The cheapest way to buy yarn is to look for odd skeins at thrift stores, such as Waterfront Mission on Fairfield Road, or at garage sales. A baby blanket can be made from two or three skeins. Buying odd skeins can cut the cost of making a blanket to about a third to a fourth of what it would cost to buy the materials at a craft store.
Saving money sometimes calls for artistic inspiration.
I wanted to make a baby blanket, but all I had in my stock of yarn was brown. Brown isn’t a typical baby color, but a baby blanket can be used past the infant stage and into toddlerhood. The question was how to take brown and make it into a blanket that was appropriate for a baby, and something a toddler could continue to nap with. A friend suggested putting bears on the corners. Adding bears to the blanket tied the color to a common childhood toy; a teddy bear.
The pattern is one that my son favored because he could stick his fingers through the holes that are left in the design. It is a nice medium weight blanket; not too hot for the summer, but snuggly enough for cooler weather.
Materials: Five skeins brown 2-ply yarn, small amount of 2-ply or 4-ply white or tan yarn, yarn needle, size G crochet hook.
Loosely chain 100.
Row 1: DC in third ch from hook. Skip 2. DC in same stitch. *Skip 2 ch. DC in next stitch, chain 1, DC in same stitch. Repeat from * across width. CH 3, turn.
Row 2 : DC in first stitch, skip 2, DC in next stitch, ch 1, DC in same stitch. Repeat across. CH 3, turn.
Tip: This pattern creates a V. The chain three made at the beginning of each row counts as the first side of the V and the chain 1. When you end a row, be sure to make the last part of the V and not just a /. If the square becomes narrower as you work it is because you are not making that last part of a V at the end of the row.
Each row has to have the same number of loops on the top as the bottom. The top of the V consists of 3 loops; stitch, chain, stitch. If the work becomes wider as you work it is because you are not skipping two loops on the bottom of the row; skip, stitch, skip.
Trim: Join white and work SC around all four edges. End.
Bear: Make 4.
Head: Chain 3, slip stitch into a loop. Chain 2. Work 12 DC in loop. Slip stitch to first stitch. Ch. 1.

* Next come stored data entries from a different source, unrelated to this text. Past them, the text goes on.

(** * Contact-management backend: repository and route layer

    A shallow embedding of [src/repository/contacts.py],
    [src/repository/users.py], [src/routes/contacts.py],
    [src/database/db.py] and the health check of [main.py].

    Python functions that receive a [db: Session] become computations of a
    state-and-exception monad over the session; a raised Python exception is
    the left summand.  Tables are lists of rows in storage order, so that
    [.first()], [.limit()] and [.offset()] have their SQL reading. *)

From Stdlib Require Import ZArith List String Bool Lia.
From ExtLib Require Import Structures.Monad Structures.MonadState Structures.MonadExc.
From ExtLib Require Import Data.Monads.StateMonad Data.Monads.EitherMonad.
Import ListNotations.
Import MonadNotation.
Local Open Scope string_scope.
Local Open Scope monad_scope.
Local Open Scope Z_scope.

#[local] Existing Instance Monad_stateT.

(** ** Calendar dates ([datetime.date]) *)

Record date := mkdate { year : Z; month : Z; day : Z }.

Definition date_eqb (a b : date) : bool :=
  (year a =? year b) && (month a =? month b) && (day a =? day b).

Definition is_leap (y : Z) : bool :=
  (y mod 4 =? 0) && (negb (y mod 100 =? 0) || (y mod 400 =? 0)).

Definition days_in_month (y m : Z) : Z :=
  if m =? 2 then (if is_leap y then 29 else 28)
  else if (m =? 4) || (m =? 6) || (m =? 9) || (m =? 11) then 30
  else 31.

Definition next_day (d : date) : date :=
  if day d <? days_in_month (year d) (month d)
  then mkdate (year d) (month d) (day d + 1)
  else if month d <? 12
       then mkdate (year d) (month d + 1) 1
       else mkdate (year d + 1) 1 1.

Definition MAXYEAR : Z := 9999.

Definition MINYEAR : Z := 1.

(** The calendar date [n] days after [d].  The bound on the year is checked
    where the route adds the [timedelta], in [timedelta_add]. *)
Definition add_days (n : nat) (d : date) : date := Nat.iter n next_day d.

(** ** Exceptions *)

Inductive exn : Type :=
| SQLAlchemyError (msg : string)
| HTTPException (status_code : Z) (detail : string)
| RequestValidationError (detail : string)
| TypeError (msg : string)
| AttributeError (msg : string)
| OverflowError (msg : string).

Ears: ( two shells) Work 5 DC in next stitch. Slip stitch in next stitch to make a shell. Slip stitch again to create a space between the ears. Ch 1. Work 5 DC in next stitch, Slip stitch in next stitch to create a shell for the second ear. End.

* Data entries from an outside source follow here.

(** What [alloc_proportional_with_min] returns when [total > 0]: the
    live keys, each between [lower] and its capacity; and a sum within
    [total] whenever the proportional pass stays within budget. *)
Lemma alloc_main total capacities m result :
  NoDup (keys capacities) → 0 < total →
  alloc_proportional_with_min total capacities m = Ok result →
  between (keys (live capacities)) (lower total (live capacities) m)
    (item (live capacities)) result ∧
  (len (keys (live capacities)) * m ≤ total →
   pass_within_budget total (live capacities) m →
   sum (values result) ≤ total) ∧
  (total < len (keys (live capacities)) * m → sum (values result) ≤ total).
Proof.
  intros Hnd Htot. unfold alloc_proportional_with_min. cbv zeta.
  fold (live capacities). set (caps := live capacities). set (ks := keys caps).
  destruct (bool_decide (keys capacities = [])) eqn:Hk0; simpl.
  { apply bool_decide_eq_true in Hk0. intros [= <-].
    assert (capacities = []) as Hnil by (by destruct capacities).
    subst ks caps capacities.
    split; [split; [done | intros k' Hk'; by apply elem_of_nil in Hk'] |].
    split; intros; simpl; lia. }
  destruct (Z.leb_spec total 0) as [|_]; [lia |].
  destruct (bool_decide (ks = [])) eqn:Hks.
  { apply bool_decide_eq_true in Hks. intros [= <-]. rewrite Hks.
    split; [split; [done | intros k' Hk'; by apply elem_of_nil in Hk'] |].
    split; intros; simpl; lia. }
  apply bool_decide_eq_false in Hks.
  assert (caps ≠ []) as Hcaps by (intros Heq; apply Hks; unfold ks; by rewrite Heq).
  pose proof (sum_live_positive capacities Hcaps) as Hpop. fold caps in Hpop.
  destruct (Z.eqb_spec (sum (values caps)) 0) as [|_]; [lia |].
  assert (NoDup ks) as Hndks by (by apply NoDup_keys_filter).
  unfold lower. fold ks.
  destruct (Z.ltb_spec total (len ks * m)) as [HA|HB].
  { (* regime A *)
    intros [= <-].
    set (base := total `div` len ks).
    set (alloc := from_keys (λ k, Z.min base (item caps k)) ks).
    destruct (top_up_loop_between total caps ks (item caps)
                (2 * length (sorted_desc (item caps) ks)) 0 alloc)
      as [Hb Hsum].
    - apply between_from_keys. intros k Hk. unfold alloc.
      rewrite item_from_keys by done. lia.
    - apply sum_floor_share_le; [lia | done].
    - split; [| split; [lia | done]].
      eapply between_weaken; [exact Hb |]. intros k Hk. unfold alloc.
      rewrite item_from_keys by done. lia. }
  (* regime B *)
  change (from_keys (λ k, Z.min m (item caps k)) ks) with (floor_alloc caps m).
  set (alloc := floor_alloc caps m).
  change (total - sum (values alloc)) with (remaining_of total caps m).
  set (remaining := remaining_of total caps m).
  assert (between ks (λ k, Z.min m (item caps k)) (item caps) alloc) as Halloc.
  { apply between_from_keys. lia. }
  assert (sum (values alloc) ≤ total) as Hfloor.
  { trans (len ks * m); [| done]. unfold alloc, floor_alloc.
    rewrite values_from_keys, <- sum_fmap_const.
    apply sum_fmap_le. intros k _. lia. }
  destruct (Z.leb_spec remaining 0) as [Hrem|Hrem].
  { intros [= <-]. split; [done |]. split; lia. }
  change (from_keys (λ k, item caps k - item alloc k) ks)
    with (remaining_capacity_of caps m).
  set (remaining_capacity := remaining_capacity_of caps m).
  change (sum (filter (λ v, 0 < v) (values remaining_capacity)))
    with (remaining_total_of caps m).
  set (remaining_total := remaining_total_of caps m).
  destruct (Z.leb_spec remaining_total 0) as [HT|HT].
  { intros [= <-]. split; [done |]. split; lia. }
  destruct (proportional_pass _ _ _ _) as [[extra running]|] eqn:Hpass;
    [| done]. simpl.
  intros [= <-].
  destruct (proportional_pass_spec _ _ _ _ _ _ Hrem HT Hpass)
    as (Hkeys & Hrun & Hshare).
  assert (∀ k, k ∈ ks → item remaining_capacity k
            = item caps k - Z.min m (item caps k)) as Hremcap.
  { intros k Hk. unfold remaining_capacity, remaining_capacity_of.
    rewrite item_from_keys by done. unfold floor_alloc.
    by rewrite item_from_keys. }
  assert (between ks (λ _, 0) (item remaining_capacity) extra) as Hextra.
  { split; [done |]. intros k Hk.
    destruct (proportional_share_range _ _ _ _ Hrem HT (Hshare k Hk)) as [H0 H1].
    rewrite Hremcap in * by done. lia. }
  set (extra' := if 0 <? remaining - running then _ else extra).
  assert (between ks (λ _, 0) (item remaining_capacity) extra' ∧
          (running ≤ remaining → sum (values extra') ≤ remaining))
    as [Hextra' Hsum'].
  { unfold extra'. destruct (Z.ltb_spec 0 (remaining - running)) as [Hl|Hl].
    - edestruct (leftover_loop_between remaining_capacity ks) as [Hb Hs];
        [| | split; [| intros _; etrans; [exact Hs | lia]]].
      + destruct Hextra as [? Hx]. split; [done |].
        intros k Hk. specialize (Hx k Hk). lia.
      + lia.
      + eapply between_weaken; [exact Hb |].
        intros k Hk. destruct Hextra as [_ Hx]. specialize (Hx k Hk). lia.
    - split; [done |]. lia. }
  split.
  { apply between_from_keys. intros k Hk.
    destruct Halloc as [_ Ha]. destruct Hextra' as [_ Hx].
    specialize (Ha k Hk). specialize (Hx k Hk).
    rewrite Hremcap in Hx by done.
    unfold alloc, floor_alloc in *. rewrite item_from_keys in * by done. lia. }
  split; [| lia]. intros _ Hbudget.
  specialize (Hsum' (Hbudget extra running Hrem HT Hpass)).
  rewrite values_from_keys.
  rewrite sum_fmap_add.
  rewrite <- (proj1 Halloc) at 1. rewrite <- sum_values_items
    by (by rewrite (proj1 Halloc)).
  rewrite <- (proj1 Hextra') at 1. rewrite <- sum_values_items
    by (by rewrite (proj1 Hextra')).
  unfold remaining, remaining_of in Hsum'. fold alloc in Hsum'. lia.
Qed.

End AllocFacts.

(** ** The allocator's contract *)

Section AllocTheorems.
Context {K : Type} `{EqDecision K}.
Implicit Types (d capacities result : dict K) (k : K) (ks : list K).

Lemma len_pos {A} (l : list A) (x : A) : x ∈ l → 0 < len l.
Proof.
  unfold len. destruct l; [by intros ?%elem_of_nil | simpl; lia].
Qed.

(** C2 (capacity bound).  Every key of the result whose capacity is
    positive is assigned at most that capacity, for every [total] and
    every [min_per_stratum]. *)
Theorem capacity_bound total capacities m result k q :
  NoDup (keys capacities) →
  alloc_proportional_with_min total capacities m = Ok result →
  (k, q) ∈ result →
  0 < item capacities k →
  q ≤ item capacities k.
Proof.
  intros Hnd Hres Hin Hpos.
  destruct (Z.le_gt_cases total 0) as [Hle|Hgt].
  - rewrite alloc_early in Hres by (by right). injection Hres as <-.
    apply list_elem_of_fmap in Hin as (k' & [= -> ->] & _). lia.
  - destruct (alloc_main total capacities m result Hnd Hgt Hres) as [Hb _].
    destruct (between_elem_of _ _ _ _ k q (NoDup_keys_filter _ _ Hnd) Hb Hin)
      as [Hk [_ Hq]].
    destruct (live_positive capacities k Hnd Hk) as [Heq _]. lia.
Qed.

(** C3 (minimum guarantee).  If [total] covers [min_per_stratum] for
    every key and every capacity is at least [min_per_stratum], every
    quota of the result is at least [min_per_stratum]. *)
Theorem minimum_guarantee total capacities m result k q :
  NoDup (keys capacities) →
  len (keys capacities) * m ≤ total →
  (∀ k' v, (k', v) ∈ capacities → m ≤ v) →
  alloc_proportional_with_min total capacities m = Ok result →
  (k, q) ∈ result →
  m ≤ q.
Proof.
  intros Hnd Htot Hcap Hres Hin.
  destruct (Z.le_gt_cases total 0) as [Hle|Hgt].
  - rewrite alloc_early in Hres by (by right). injection Hres as <-.
    apply list_elem_of_fmap in Hin as (k' & [= -> ->] & Hk').
    pose proof (len_pos _ _ Hk'). nia.
  - destruct (alloc_main total capacities m result Hnd Hgt Hres) as [Hb _].
    destruct (between_elem_of _ _ _ _ k q (NoDup_keys_filter _ _ Hnd) Hb Hin)
      as [Hk [Hq _]].
    destruct (live_positive capacities k Hnd Hk) as [Heq Hpos].
    assert (m ≤ item capacities k) as Hmk.
    { apply (Hcap k). apply elem_of_item.
      apply elem_of_keys. destruct (keys_filter _ _ _ Hk) as (v & ? & _). eauto. }
    assert (len (keys (live capacities)) ≤ len (keys capacities)) as Hlen.
    { unfold len, keys, live. rewrite !length_fmap.
      apply inj_le, length_filter. }
    unfold lower in Hq.
    destruct (Z.ltb_spec total (len (keys (live capacities)) * m)); [| lia].
    assert (0 ≤ len (keys (live capacities))) by (unfold len; lia).
    destruct (Z.le_gt_cases m 0); nia.
Qed.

Sew bear head to each corner of the blanket with brown yarn, tucking yarn ends under the bear head. Use a whip stitch going through the back loop only so that the thread doesn’t show too much. Make three satin stitches around one post for each eye and nose. Sew straight stitches in an arrow shape for the mouth and muzzle. Push through to the back side of the blanket and knot.